Tbilisi State University has opened a state-of-the-art interuniversity translational neuroscience research laboratory (“Hub”), which will provide interested researchers and students an opportunity to explore cellular and molecular mechanisms of the nervous system.
The laboratory was established as part of the CIF grant project “Development and Implementation of a Modern Translational Neuroscience Program in Georgian Universities for the Improvement of Higher Medical Education.” The interuniversity hub involves three partners: Tbilisi State University, Caucasus International University, and Grigol Robakidze University.
As part of the project, an interuniversity structured doctoral program in Translational Neuroscience was prepared for the consortium member universities with the support of international experts - Prof Zaal Kokaia (Lund University, Sweden) and Prof Saak V. Ovsepian (University of Greenwich, London, United Kingdom). After accreditation of the program, PhD students will work under the supervision of Georgian and foreign Professors.
The opening ceremony of the laboratory was attended by Nino Gvenetadze, TSU’s Deputy Rector; Maia Bitskinashvili, Dean of the TSU Faculty of Medicine; Tamar Sanikidze, Executive Director of the Innovation, Inclusion and Quality Project – Georgia I2Q (WB), as well as representatives of partner universities, professors, and students.
The head of the project, the director of the TSU Institute of Morphology, Professor Dimitri Kordzaia said that the Translational Neuroscience Research and Training Laboratory at TSU will offer training to students from TSU and partner universities. “The project’s goal is to develop an educational program that integrates cutting edge research technologies in neurobiology and digital tools into the neurophysiology with the learning process.
Dimitri Kordzaia expressed special gratitude to Professor Saak Ovsepian for the lectures and training courses he conducted and noted that together with him will be continued the efforts to make the doctoral program (developed within the project) international, to provide PhD students the opportunity for internships at the University of Greenwich.
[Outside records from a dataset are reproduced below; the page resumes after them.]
(* ===== verification/DropLayout.v ===== *)
(** * Where each kept file goes in the Wildbloom folder

    Models [desktop/src-tauri/src/drop/layout.rs]: the pure function every
    computer runs over the same live rows to decide the place of each
    plaintext copy.  A [HashMap] or [BTreeMap] is a [gmap], a set a [gset].
    The source's loop over conflict numbers has no bound but [u32]; here it
    may also try no more numbers than three for each taken key and one more.
    [DropLayoutTheorems.layout_total] shows that this is enough: a name has
    one of three endings, and the numbers tell apart those with the same. *)
From stdpp Require Import sorting gmap.
From S2P Require Import Prelude EnvelopeFormat EnvelopeName DirectText DirectPath.
#[local] Open Scope Z_scope.

Record LayoutEntry := {
  id : text;
  path : text;
  prev : option text;
  added : Z;
  from : text;
  plain : option (list byte)
}.

#[export] Instance LayoutEntry_eq_dec : EqDecision LayoutEntry.
Proof. solve_decision. Defined.

Record Layout := {
  placed : gmap text text;
  hidden : gset text;
  duplicates : gmap text text
}.

(** Folded keys of the files placed so far and of every folder above them. *)
Record Taken := {
  files : gmap text LayoutEntry;
  folders : gset text
}.

Definition no_layout : Layout := {| placed := ∅; hidden := ∅; duplicates := ∅ |}.
Definition nothing_taken : Taken := {| files := ∅; folders := ∅ |}.

(** The order of [(a.added, &a.id).cmp(&(b.added, &b.id))]: strings compare by
    bytes, which is the order of their scalar values. *)
Definition earlier (a b : LayoutEntry) : bool :=
  (added a <? added b) || (added a =? added b) && lex_le (id a) (id b).

Definition before (a b : LayoutEntry) : Prop := earlier a b = true.
#[export] Instance before_dec a b : Decision (before a b) := decide (earlier a b = true).

(** [components.join("/")]. *)
Definition joined (components : list text) : text := join_with 47 components.

Section Layout.
Context `{U : Unicode}.

(** The folded keys of each proper prefix of [components]. *)
Definition ancestors (components : list text) : list text :=
  map (fun n => fold (joined (take n components))) (seq 1 (length components - 1)).

(** [iter().position(p)]. *)
Fixpoint position {A} (p : A -> bool) (l : list A) : option nat :=
  match l with
  | [] => None
  | x :: l => if p x then Some O else option_map S (position p l)
  end.

Definition file_at (t : Taken) (key : text) : bool := bool_decide (is_Some (files t !! key)).

Definition blocking_ancestor (t : Taken) (components : list text) : option nat :=
  position (file_at t) (ancestors components).

Definition free (t : Taken) (components : list text) : bool :=
  let key := fold (joined components) in
  negb (file_at t key) && negb (bool_decide (key ∈ folders t)) &&
  bool_decide (blocking_ancestor t components = None).

Definition place (t : Taken) (components : list text) (entry : LayoutEntry) : Taken :=
  {| files := <[fold (joined components) := entry]> (files t);
     folders := folders t ∪ list_to_set (ancestors components) |}.

(** [replaced.contains(..)]: some entry names this one, not itself, as the
    version it replaces at the same folded path. *)
Definition replaced (entries : list LayoutEntry) (e : LayoutEntry) : bool :=
  existsb (fun r =>
    match prev r with
    | Some p => negb (bool_decide (p = id r)) && bool_decide (p = id e) &&
                bool_decide (fold (path r) = fold (path e))
    | None => false
    end) entries.

Definition safe_components (e : LayoutEntry) : list text := map safe_component (split_on 47 (path e)).

(** [renamed[at] = conflict_name(..)]. *)
Definition rename_at (components : list text) (at_ : nat) (e : LayoutEntry) (n : Z) : list text :=
  <[at_ := conflict_name (default [] (components !! at_)) (from e) (added e) n]> components.

(** The loop [for n in 1u32..]; [None] past the last number. *)
Fixpoint number_from (fuel : nat) (t : Taken) (components : list text) (at_ : nat) (e : LayoutEntry)
    (n : Z) : option (list text) :=
  match fuel with
  | O => None
  | S fuel =>
      if U32_MAX <? n then None
      else
        let renamed := rename_at components at_ e n in
        if free t renamed then Some renamed else number_from fuel t components at_ e (n + 1)
  end.

Definition tries (t : Taken) : nat := S (3 * (base.size (files t) + base.size (folders t))).

Definition put_at (t : Taken) (out : Layout) (components : list text) (e : LayoutEntry) : Taken * Layout :=
  (place t components e,
   {| placed := <[id e := joined components]> (placed out); hidden := hidden out;
      duplicates := duplicates out |}).

(** The body of the loop over [order]. *)
Definition lay_one (t : Taken) (out : Layout) (e : LayoutEntry) : option (Taken * Layout) :=
  let components := safe_components e in
  if free t components then Some (put_at t out components e)
  else
    let key := fold (joined components) in
    let clash :=
      let at_ := default (length components - 1)%nat (blocking_ancestor t components) in
      renamed ← number_from (tries t) t components at_ e 1;
      Some (put_at t out renamed e) in
    match files t !! key with
    | Some winner =>
        if bool_decide (is_Some (plain e)) && bool_decide (plain winner = plain e)
        then Some (t, {| placed := placed out; hidden := hidden out;
                         duplicates := <[id e := id winner]> (duplicates out) |})
        else clash
    | None => clash
    end.

Fixpoint lay_all (t : Taken) (out : Layout) (order : list LayoutEntry) : option (Taken * Layout) :=
  match order with
  | [] => Some (t, out)
  | e :: order => '(t, out) ← lay_one t out e; lay_all t out order
  end.

Definition in_order (entries : list LayoutEntry) : list LayoutEntry :=
  merge_sort before (List.filter (fun e => negb (replaced entries e)) entries).

Definition start (entries : list LayoutEntry) : Layout :=
  {| placed := ∅;
     hidden := list_to_set (map id (List.filter (replaced entries) entries));
     duplicates := ∅ |}.

Definition layout (entries : list LayoutEntry) : option Layout :=
  '(_, out) ← lay_all nothing_taken (start entries) (in_order entries);
  Some out.
End Layout.

(** [device::valid_from]: a computer name as a row may carry it. *)
Definition MAX_FROM_UTF16 : Z := 64.

Definition valid_from `{U : Unicode} (name : text) : bool :=
  (utf16_count name <=? MAX_FROM_UTF16) &&
  negb (existsb (fun c => is_control_char c || (c =? 34) || (c =? 92)) name) &&
  bool_decide (nfc name = name).

(** ** Examples *)

Definition entry_at (n : Z) (p : string) (at_ : Z) : LayoutEntry :=
  {| id := u64_to_string n; path := lit p; prev := None; added := at_; from := lit "Laptop";
     plain := Some [z2b n] |}.

Definition edit_of (old : Z) (e : LayoutEntry) : LayoutEntry :=
  {| id := id e; path := path e; prev := Some (u64_to_string old); added := added e; from := from e;
     plain := plain e |}.

Definition copy_of (n : Z) (e : LayoutEntry) : LayoutEntry :=
  {| id := id e; path := path e; prev := prev e; added := added e; from := from e; plain := Some [z2b n] |}.

Example layout_examples :
  let lay l := (fun o => (map_to_list (placed o), elements (hidden o), map_to_list (duplicates o)))
               <$> @layout ascii_unicode l in
  lay [entry_at 1 "Notes" 1792324800; entry_at 2 "notes/a.txt" 1792324801] =
    Some ([(lit "2", lit "notes (conflict from Laptop 2026-10-18)/a.txt"); (lit "1", lit "Notes")], [], []) /\
  lay [entry_at 3 "a.txt" 1792324802; entry_at 1 "a.txt" 1792324800;
       entry_at 2 "a (conflict from Laptop 2026-10-18).txt" 1792324801] =
    Some ([(lit "3", lit "a (conflict from Laptop 2026-10-18 2).txt");
           (lit "2", lit "a (conflict from Laptop 2026-10-18).txt"); (lit "1", lit "a.txt")], [], []) /\
  lay [edit_of 1 (entry_at 2 "a.txt" 5); entry_at 1 "A.txt" 4; copy_of 2 (entry_at 3 "A.TXT" 6);
       entry_at 4 "CON.txt" 7] =
    Some ([(lit "4", lit "CON_.txt"); (lit "2", lit "a.txt")], [lit "1"], [(lit "3", lit "2")]).
Proof. vm_compute. repeat split. Qed.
Tamar Sanikidze, the Executive Director of the Innovation, Inclusion and Quality Project - Georgia I2Q (WB), said that the project is being implemented by the Ministry of Education, Science and Youth of Georgia with the support of the World Bank. “This project is a visible example of how a higher education institution can improve learning quality, make research more interesting and use the latest technologies in the process,” said Sanikidze.
The event was organized by the Faculty of Medicine of Tbilisi State University and the Aleksandre Natishvili Institute of Morphology of TSU.